Фролушка-те тогда попал в дивизию Сибирскую. Большая, говорит, на них надежа была тогда. Ясно, что была надежа. Народ-от нетронутый остался, надежный. В Сибири только крепкие роды выживали, друг друга держали крепко, чтобы не сгинул род. Так и, конешное дело, надежные, так и велось от стариков к молодым. Снайпером он служил там, стрелком по-нашему. Да они, мужики наши, все стрелками были, и на лыжах ходили — дай Бог каждому. На три дня в тайгу уходили за зверем. Белку в глаз бить — это дело обычное. Кто ж у тебя шкурку изрешеченну возьмёт? Из них, из белок, говорят, в городе шубы шили. Какая уж там шуба? Истирается зараз.
У нас из энтого душегреи больше делали. На тело полушубочек с подпоясочкой, на ноги пимочки самокатанные, на голову платочек, сначала беленький, а поверх козий.
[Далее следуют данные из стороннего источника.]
Definition NewState (intent : TurnIntent) (mode : string) (profileRevision : Z) : State :=
  {| st_Phase := PhaseCreated; st_Intent := NormalizeTurnIntent intent; st_Mode := mode;
     st_ProfileRevision := profileRevision; st_Policy := DefaultPolicy;
     st_MutationRevision := 0; st_OpenCalls := ∅; st_ClosedCalls := ∅;
     st_PendingApprovals := ∅; st_PendingInput := None; st_Workspace := None;
     st_Changes := []; st_Completion := None; st_Continuation := None;
     st_Verification := not_evaluated; st_Journal := JournalNone;
     st_Usage := mkUsageState 0 0 0 0 0 0 false false;
     st_Context := mkContextState "" 0 0 0 false false "";
     st_SampleLedger := ∅; st_ActiveSampleID := "";
     st_Cancellation := mkCancellationState false false ""; st_RecoveryRelation := None;
     st_PendingEffects := ∅; st_CompletedEffects := ∅; st_NextEffectSequence := 0;
     st_ProvisionalOutput := []; st_FinalOutput := []; st_Commentary := [];
     st_OutputEligibility := false; st_RepairBudgets := ∅; st_Progress := zero_progress;
     st_WorkItem := zero_work_item; st_Convergence := None; st_NextAction := StepActionNone;
     st_LastModelContinued := false; st_UnresolvedToolFailure := false;
     st_RecoveryToolSucceeded := false; st_PendingTerminal := None; st_Terminal := None |}.

Definition NewStateWithPolicy (intent : TurnIntent) (mode : string) (profileRevision : Z)
    (policy : Policy) : State :=
  set_st_Policy policy (NewState intent mode profileRevision).

Definition RequiresCompletion (state : State) : bool :=
  po_CompletionRequired (st_Policy state) && po_StructuredTerminalRequired (st_Policy state).

Definition IsResearchIntent (intent : TurnIntent) : bool :=
  match intent with TurnIntentAnswer | TurnIntentPlan => true | _ => false end.

(** An empty event of a kind; handlers fill the fields they set. *)
Definition event (kind : EventKind) : Event := mkEvent kind None None "" "" "" 0 None.

(** The result of a handler: the next state, the events and the new effects. *)
Record Transition := mkTransition {
  tn_State : State;
  tn_Events : list Event;
  tn_Effects : list Effect;
}.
В Рождество, да на Крещение поверх ещё и красный, гарусный в цветах. А на руки-те варежки козьи. Иди-ка, возьми меня, Морозко! Руки коротки. В девках, бывало, так до утра и катались с горы, не мерзли. Одежка у нас справная была до войны Потом уж хлебнули недостачи во всём. Чего у кого не хватало — в войну делились, кто мог. Мануфактуры вовсе не было, до последнего кусочка всё берегли, да перешивали. Племяши все старше, и от них что-то по нужде штопала. Старшенькие-те наши быстро росли, в конце войны уже в отцово оделись. Он велел не беречь, чтобы моль не съела. Сказал, что привезёт другое уж.
А письма мы ему всей семьёй писали, очень он энтим утешался. «Всем взводом — писал — читаем, со смеху валяемся». Просил ещё писать. У меня старшенький озорной был, всяку смехоту отцу собирал, а средний, тот писать был мастак, а помладше кто — те вовсе рисовали в конце. Он им карандаши цветные купил перед самой той войной кажному да альбомы такие с листами плотными. Энто я им по норме выдавала, как картоху. Листок на неделю. Так оне ево с двух сторон изъелозят рисунками-те. Горошину некуда класть. И карандаши-те отцовы берегли, всё меня просили им наточить, чтобы не сломать грифель-от. Фролушка у меня мастак был карандашики-те точить: и остренько, и тоненько, и грифель-те цел. Научил и меня, как лутше-то энто делать. Ножик надо востро наточить, так и заладится всё. Оне одну коробку-те изрисуют, пока в руках держать можно огрызок-те, потом за другую берутся. Но энто только зимой, когда мороз на улице. Летом-те рисовать некогда, дел невпроворот, да и бумаги той мало было. Берегли всё тогда. Всю обёрточну бумагу, что из города Фролушка, бывало, привозил с гостинцами, складывали в стопочку, разглаживали. «А ладошечкой последышка нашего — Фролушка написал — так умилился, что прослезился». Я её маслицем чуток смазала, да приложила к письму-те.
Придёт письмо, прочитаю записочку мне отдельную, и верю, что всё я выдержу. Больно тяжело мы работали тогда. Летом пахали, сеяли, да жали, много, да что там, всё делали , да и вручную, лошаденок-то нет. А чтобы не собрать, да в поле оставить — об энтом и речи быть не могло. Оне там страдали, — а мы здесь. У кажного своя тягота. Зимой и лес бабы валили, обносилась я вся, но энто ничо, энто наживное. Заплата на заплате, лишь бы тело укрыть.